**What to do:**
Begin at the line containing "Hz by done." in the entries below and end at the line containing "intros E%size_empty_inv. assert"; transcribe that range exactly and nothing outside it.

**Source data:**
Lemma alloc_spec n w l : pool_inv n n w l ->
  match l with
  | [] => allocMediaBlock (w_pool w) = Some (None, count_failure (w_pool w))
  | b :: l' => exists pool, allocMediaBlock (w_pool w) = Some (Some b, pool) /\
      pool_inv n n {| w_pool := pool; w_heap := w_heap w; w_held := {[b]} ∪ w_held w |} l'
  end.
Proof.
  intros Hi. destruct (pool_queue _ _ _ _ Hi) as (q & Hq & Hh). unfold allocMediaBlock. rewrite Hq.
  rewrite (bq_empty_ok _ _ _ Hh). destruct l as [|b l]; [done|].
  destruct (bq_dequeue_ok _ _ _ _ Hh) as (q' & -> & Hh'). cbn [mbind option_bind].
  rewrite decide_False by (by intros []).
  eexists. split; [reflexivity|]. destruct Hi as [_ Hn Hs Hd Hj Hz].
  apply NoDup_cons in Hn as [Hb Hn]. apply Forall_cons in Hs as [_ Hs].
  split; cbn; try done.
  - by exists q'.
  - rewrite Hd. apply set_eq. intros c. cbn. rewrite !elem_of_union. tauto.
  - intros b' Hb'. rewrite not_elem_of_union, not_elem_of_singleton. split; [by intros ->|].
    apply Hj. by right.
Qed.

(** A block with one header finds room in the queue: [enqueue_tail] returns. *)
Lemma free_spec n w l b : pool_inv n n w l -> b ∈ w_held w ->
  exists pool h, freeMediaBlock (Some b) (w_pool w) (w_heap w) = Some (Some b, pool, h) /\
    pool_inv n n {| w_pool := pool; w_heap := h; w_held := w_held w ∖ {[b]} |}
      (if 1 <? reference_count b (w_heap w) then l else l ++ [b]).
Proof.
  intros Hi Hb. destruct (pool_held _ _ _ _ Hi Hb) as [d Hd].
  destruct (pool_queue _ _ _ _ Hi) as (q & Hq & Hh). destruct Hi as [_ Hn Hs Hdom Hj Hz].
  unfold freeMediaBlock. destruct (Z.ltb_spec 1 (reference_count b (w_heap w))) as [Hr|Hr].
  - destruct (refs_shared b d _ Hd Hr) as (b' & Hne & Hb').
    eexists _, _. split; [reflexivity|]. assert (forall c, c ∈ l -> c <> b) as Hlb.
    { intros c Hc ->. by apply (Hj b). }
    split; cbn; [by exists q|done| | | |].
    + apply Forall_forall. intros c Hc. destruct (proj1 (Forall_forall _ _) Hs c Hc) as (dc & Hdc & Hu).
      exists dc. rewrite release_blocks. split; [rewrite lookup_delete_ne by (by apply not_eq_sym, Hlb); done|].
      intros c' [_ Hc']%lookup_delete_Some. auto.
    + rewrite release_blocks, dom_delete_L, Hdom. apply set_eq. intros c.
      rewrite elem_of_difference, !elem_of_union, elem_of_difference, elem_of_list_to_set, elem_of_singleton.
      specialize (Hlb c). tauto.
    + intros c Hc [Hc' _]%elem_of_difference. by apply (Hj c).
    + rewrite (data_delete b b' d (w_heap w)); [done..|]. apply release_blocks.
  - destruct (refs_sole b d _ Hd Hr) as (d' & Hd' & Hu). assert (b ∉ l) as Hbl.
    { intros Hbl. by apply (Hj b). }
    assert (zlen l < n) as Hl.
    { rewrite (data_split l (w_held w)) in Hz by done.
      assert (size (data_of (w_held w) (w_heap w)) <> 0%nat); [|unfold zlen; lia].
      intros E%size_empty_inv. assert (d ∈ data_of (w_held w) (w_heap w)) as Hin
        by (apply elem_of_data_of; eauto). rewrite E in Hin. by apply not_elem_of_empty in Hin. }
    rewrite Hq. destruct (bq_enqueue_ok _ _ _ b Hh Hl) as (q' & -> & Hh').
    cbn [mbind option_bind]. rewrite decide_False by (by intros []).
    eexists _, _. split; [reflexivity|].
    assert (forall c, sole c (w_heap w) -> sole c (mb_reset b (w_heap w))) as Hsole.
    { intros c (dc & Hdc & Huc). exists dc. by rewrite reset_blocks. }
    split; cbn; try done.
    + by exists q'.
    + apply NoDup_app. split_and!; [done| |apply NoDup_singleton]. intros c Hc ->%list_elem_of_singleton. done.
    + apply Forall_app. split; [by eapply Forall_impl|]. constructor; [|done]. apply Hsole. by exists d'.
    + rewrite reset_blocks, Hdom. apply set_eq. intros c.
      rewrite !elem_of_union, elem_of_difference, !elem_of_list_to_set, elem_of_app, list_elem_of_singleton, elem_of_singleton.
      destruct (decide (c = b)) as [->|]; tauto.
    + intros c [Hc| ->%list_elem_of_singleton]%elem_of_app.
      * intros [Hc' _]%elem_of_difference. by apply (Hj c).
      * by intros [_ []%not_elem_of_singleton]%elem_of_difference.
    + unfold data_blocks. by rewrite reset_blocks.
Qed.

**Answer section:**
    { rewrite (data_split l (w_held w)) in Hz by done.
      assert (size (data_of (w_held w) (w_heap w)) <> 0%nat); [|unfold zlen; lia].
      intros E%size_empty_inv. assert (d ∈ data_of (w_held w) (w_heap w)) as Hin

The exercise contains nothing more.